A fit of fury seizes her: “Me up at four in the morning for the milking and falling asleep over my accounts at midnight!” she shouts as sleepy heads turn to her from other tables. “And that stupid husband of mine lying warm in his bed in Truro signing it all away behind my back while your father sits by his bedside playing the saint to him, Magnus. And my Alastair needing a pair of shoes to walk to school in, while you’re living on the hog there with your fine schools and your fine clothes, Magnus, God save you!” For it turns out, of course, on John’s death, that for reasons outside everyone’s control the great trust fund has suffered a purely temporary problem of liquidity and can’t pay the twelve and a half percent plus profits after all. It can’t refund the capital either. And that to tide everyone over this sticky patch, John Wentworth took the wise precaution, just before his death, of mortgaging the farm and land and livestock, and bloody nearly his wife and child as well, so that nobody will ever want for anything again. And had given the proceeds to his dear old pal Rick. And that Rick has brought down a distinguished lawyer, name of Loft, all the way from London with him, just to explain the implications of this smart move to John on his deathbed.
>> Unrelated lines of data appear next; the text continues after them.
(** X14: without [--help], [do_info] calls back exactly once and never
    throws; it reports success exactly when it has printed a response, and
    it prints only the response of a HEAD call that succeeded, between that
    call and the callback (lines 38-56). *)
Theorem info_ends_once (P : platform) (args : list string)
    (head : error + response) :
  let tr := do_info P false args head in
  length (completions tr) = 1%nat
  /\ throws tr = []
  /\ (cb None ∈ tr <-> exists r, printBucketObjectInfo r ∈ tr)
  /\ (forall r, printBucketObjectInfo r ∈ tr ->
        head = inr r
        /\ exists call, is_head call = true
                        /\ tr = [call; printBucketObjectInfo r; cb None]).
Proof.
  unfold do_info.
  destruct (negb (Z.of_nat (length args) =? 1)).
  { cbv zeta. repeat split; try reflexivity.
    - intros H. elem_cases H.
    - intros [r H]. elem_cases H.
    - elem_cases H.
    - elem_cases H. }
  destruct (MantaUri P (List.nth 0 args "")) as [msg | muri].
  { cbv zeta. repeat split; try reflexivity.
    - intros H. elem_cases H.
    - intros [r H]. elem_cases H.
    - elem_cases H.
    - elem_cases H. }
  assert (Hcall : is_head (if JS.truthy (object muri)
                           then headBucketObject (bucket muri)
                                  (JS.show "" (object muri))
                           else headBucket (bucket muri)) = true).
  { destruct (JS.truthy (object muri)); reflexivity. }
  destruct head as [err | r0]; cbv zeta.
  - repeat split; try (destruct (JS.truthy (object muri)); reflexivity).
    + intros H. elem_cases H.
      destruct (JS.truthy (object muri)); discriminate.
    + intros [r H]. elem_cases H.
      destruct (JS.truthy (object muri)); discriminate.
    + elem_cases H. destruct (JS.truthy (object muri)); discriminate.
    + elem_cases H. destruct (JS.truthy (object muri)); discriminate.
  - repeat split; try (destruct (JS.truthy (object muri)); reflexivity).
    + intros _. exists r0. apply list_elem_of_further, list_elem_of_here.
    + intros _. do 2 apply list_elem_of_further. apply list_elem_of_here.
    + elem_cases H; [destruct (JS.truthy (object muri)); discriminate |].
      injection H as ->. reflexivity.
    + elem_cases H; [destruct (JS.truthy (object muri)); discriminate |].
      injection H as ->. eexists. split; [exact Hcall | reflexivity].
Qed.

Lemma info_ends_once_witness :
  do_info Demo.platform false ["manta:mybucket"] (inr Demo.ok_response)
  = [headBucket "mybucket"; printBucketObjectInfo Demo.ok_response; cb None].
Proof.
  destruct (info_ends_once Demo.platform ["manta:mybucket"]
              (inr Demo.ok_response)) as (_ & _ & _ & Hprint).
  destruct (Hprint Demo.ok_response) as (_ & call & _ & Hrun).
  - apply list_elem_of_further, list_elem_of_here.
  - rewrite Hrun. injection Hrun as <-. reflexivity.
Defined.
And John, to please everyone as usual, has written out a special long letter all in his own hand, assuring whom it may concern that his decision has been taken while he was of sound mind and in full possession of his mental faculties and was not in any manner subjected to undue influence by a saint and his lawyer while he was lying gasping out his last. All this in case Peggy, or for that matter Alastair, should later have the bad manners to dispute the document in court or try to get John’s nine thousand pounds back, or should otherwise show a lack of faith in Rick’s selfless stewardship of John’s ruin.